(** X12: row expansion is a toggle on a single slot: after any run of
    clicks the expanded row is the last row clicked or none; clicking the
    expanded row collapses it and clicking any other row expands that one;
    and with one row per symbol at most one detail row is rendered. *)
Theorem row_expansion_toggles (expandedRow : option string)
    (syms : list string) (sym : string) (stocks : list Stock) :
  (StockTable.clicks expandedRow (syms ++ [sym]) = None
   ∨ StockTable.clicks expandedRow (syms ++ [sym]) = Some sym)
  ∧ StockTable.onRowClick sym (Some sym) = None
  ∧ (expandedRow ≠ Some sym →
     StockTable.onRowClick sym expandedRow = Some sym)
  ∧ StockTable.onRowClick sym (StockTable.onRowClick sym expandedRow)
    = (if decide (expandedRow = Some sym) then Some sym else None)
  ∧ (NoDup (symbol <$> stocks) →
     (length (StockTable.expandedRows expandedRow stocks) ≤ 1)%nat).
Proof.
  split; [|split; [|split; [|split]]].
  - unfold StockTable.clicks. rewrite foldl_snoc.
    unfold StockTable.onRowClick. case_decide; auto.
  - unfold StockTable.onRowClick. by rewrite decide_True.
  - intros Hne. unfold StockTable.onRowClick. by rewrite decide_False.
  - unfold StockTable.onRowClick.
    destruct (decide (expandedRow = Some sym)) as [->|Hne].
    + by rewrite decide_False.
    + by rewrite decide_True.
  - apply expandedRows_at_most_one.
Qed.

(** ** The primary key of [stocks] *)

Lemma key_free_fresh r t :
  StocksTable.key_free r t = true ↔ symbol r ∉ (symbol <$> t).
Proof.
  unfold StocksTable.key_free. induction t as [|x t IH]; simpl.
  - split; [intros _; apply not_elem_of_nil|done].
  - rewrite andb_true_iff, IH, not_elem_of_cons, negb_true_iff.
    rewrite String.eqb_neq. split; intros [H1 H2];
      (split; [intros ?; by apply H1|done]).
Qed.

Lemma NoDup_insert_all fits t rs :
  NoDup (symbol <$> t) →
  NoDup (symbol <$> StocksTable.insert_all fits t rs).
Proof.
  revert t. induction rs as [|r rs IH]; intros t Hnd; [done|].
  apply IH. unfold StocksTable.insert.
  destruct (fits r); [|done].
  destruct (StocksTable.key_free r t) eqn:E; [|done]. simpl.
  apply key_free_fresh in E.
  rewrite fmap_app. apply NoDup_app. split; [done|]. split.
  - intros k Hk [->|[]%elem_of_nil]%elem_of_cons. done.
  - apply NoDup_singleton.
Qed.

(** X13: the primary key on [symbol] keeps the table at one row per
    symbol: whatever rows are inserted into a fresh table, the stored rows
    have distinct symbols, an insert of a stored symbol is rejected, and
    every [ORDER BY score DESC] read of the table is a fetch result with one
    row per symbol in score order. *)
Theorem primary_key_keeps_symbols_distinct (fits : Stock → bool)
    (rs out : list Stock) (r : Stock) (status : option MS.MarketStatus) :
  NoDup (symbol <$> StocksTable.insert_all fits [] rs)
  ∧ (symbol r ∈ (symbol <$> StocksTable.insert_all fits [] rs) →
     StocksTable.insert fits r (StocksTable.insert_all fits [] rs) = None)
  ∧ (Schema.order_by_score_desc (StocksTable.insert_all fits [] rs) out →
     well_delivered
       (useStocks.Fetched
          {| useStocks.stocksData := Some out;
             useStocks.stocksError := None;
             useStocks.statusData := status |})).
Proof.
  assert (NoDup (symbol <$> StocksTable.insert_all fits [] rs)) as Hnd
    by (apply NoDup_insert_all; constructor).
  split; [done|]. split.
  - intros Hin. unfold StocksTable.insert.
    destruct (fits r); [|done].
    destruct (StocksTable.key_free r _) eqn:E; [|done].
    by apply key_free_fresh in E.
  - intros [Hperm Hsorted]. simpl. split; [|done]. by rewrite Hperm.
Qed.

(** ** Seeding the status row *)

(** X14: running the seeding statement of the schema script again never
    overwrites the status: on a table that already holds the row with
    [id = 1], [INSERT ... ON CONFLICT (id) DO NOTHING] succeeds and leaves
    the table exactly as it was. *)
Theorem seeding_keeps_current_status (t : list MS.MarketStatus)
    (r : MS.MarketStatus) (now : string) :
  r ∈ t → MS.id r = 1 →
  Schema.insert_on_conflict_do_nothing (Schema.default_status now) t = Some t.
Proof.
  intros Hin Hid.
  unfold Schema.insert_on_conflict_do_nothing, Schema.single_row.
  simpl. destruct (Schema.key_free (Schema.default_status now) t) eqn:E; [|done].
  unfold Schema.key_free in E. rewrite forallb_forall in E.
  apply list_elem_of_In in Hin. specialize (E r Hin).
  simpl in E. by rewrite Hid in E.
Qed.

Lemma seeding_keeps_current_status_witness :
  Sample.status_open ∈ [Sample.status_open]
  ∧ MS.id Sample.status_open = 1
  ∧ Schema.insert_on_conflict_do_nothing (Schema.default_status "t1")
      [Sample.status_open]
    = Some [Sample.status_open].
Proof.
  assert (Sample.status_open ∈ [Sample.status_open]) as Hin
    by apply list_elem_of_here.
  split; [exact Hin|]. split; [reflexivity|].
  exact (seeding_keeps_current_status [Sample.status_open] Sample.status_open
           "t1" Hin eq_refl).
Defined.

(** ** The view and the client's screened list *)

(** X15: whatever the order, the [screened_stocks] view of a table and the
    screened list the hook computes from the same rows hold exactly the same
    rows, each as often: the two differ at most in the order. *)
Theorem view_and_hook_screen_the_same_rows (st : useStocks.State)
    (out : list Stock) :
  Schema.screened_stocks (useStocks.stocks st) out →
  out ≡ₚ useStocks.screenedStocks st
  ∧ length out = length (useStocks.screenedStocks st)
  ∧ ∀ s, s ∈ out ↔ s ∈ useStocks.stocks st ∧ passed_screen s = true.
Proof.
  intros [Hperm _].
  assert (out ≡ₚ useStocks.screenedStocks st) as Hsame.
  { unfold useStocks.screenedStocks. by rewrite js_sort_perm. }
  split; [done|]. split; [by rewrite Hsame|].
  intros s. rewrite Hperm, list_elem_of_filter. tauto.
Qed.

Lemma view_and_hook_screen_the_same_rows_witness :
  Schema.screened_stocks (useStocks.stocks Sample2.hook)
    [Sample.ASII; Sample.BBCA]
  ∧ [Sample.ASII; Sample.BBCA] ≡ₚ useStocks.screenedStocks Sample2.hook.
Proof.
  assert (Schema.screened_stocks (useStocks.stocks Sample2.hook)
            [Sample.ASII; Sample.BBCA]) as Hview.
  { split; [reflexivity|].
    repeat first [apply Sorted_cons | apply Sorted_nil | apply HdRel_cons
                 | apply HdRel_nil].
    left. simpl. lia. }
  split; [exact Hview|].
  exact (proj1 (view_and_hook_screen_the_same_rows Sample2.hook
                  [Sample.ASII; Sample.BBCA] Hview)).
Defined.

==============================

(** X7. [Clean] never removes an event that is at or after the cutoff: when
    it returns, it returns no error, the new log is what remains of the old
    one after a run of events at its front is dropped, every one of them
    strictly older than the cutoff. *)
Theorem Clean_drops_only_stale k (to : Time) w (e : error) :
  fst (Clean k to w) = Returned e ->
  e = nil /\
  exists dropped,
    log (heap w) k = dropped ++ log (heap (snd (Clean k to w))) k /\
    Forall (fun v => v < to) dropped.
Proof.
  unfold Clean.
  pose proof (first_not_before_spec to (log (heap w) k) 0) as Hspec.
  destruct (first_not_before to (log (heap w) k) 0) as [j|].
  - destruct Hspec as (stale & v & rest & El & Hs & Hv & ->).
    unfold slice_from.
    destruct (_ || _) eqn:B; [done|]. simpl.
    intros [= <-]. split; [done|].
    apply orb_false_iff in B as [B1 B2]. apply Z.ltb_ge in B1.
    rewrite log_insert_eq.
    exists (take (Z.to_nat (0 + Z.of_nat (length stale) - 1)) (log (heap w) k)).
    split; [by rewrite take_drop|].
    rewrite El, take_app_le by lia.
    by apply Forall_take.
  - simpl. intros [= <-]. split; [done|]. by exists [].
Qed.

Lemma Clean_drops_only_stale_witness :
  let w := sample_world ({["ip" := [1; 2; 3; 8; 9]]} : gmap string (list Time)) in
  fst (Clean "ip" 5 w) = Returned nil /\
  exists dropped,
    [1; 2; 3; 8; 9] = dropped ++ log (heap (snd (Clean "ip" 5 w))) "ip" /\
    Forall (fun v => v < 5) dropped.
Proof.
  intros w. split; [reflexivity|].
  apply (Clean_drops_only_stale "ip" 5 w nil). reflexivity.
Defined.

==============================

Could you repeat exactly the lines above from the line with "(** X12: row" up to and including the line with "[sym]) = Some sym)", and only those?

- Solution for this problem -
(** X12: row expansion is a toggle on a single slot: after any run of
    clicks the expanded row is the last row clicked or none; clicking the
    expanded row collapses it and clicking any other row expands that one;
    and with one row per symbol at most one detail row is rendered. *)
Theorem row_expansion_toggles (expandedRow : option string)
    (syms : list string) (sym : string) (stocks : list Stock) :
  (StockTable.clicks expandedRow (syms ++ [sym]) = None
   ∨ StockTable.clicks expandedRow (syms ++ [sym]) = Some sym)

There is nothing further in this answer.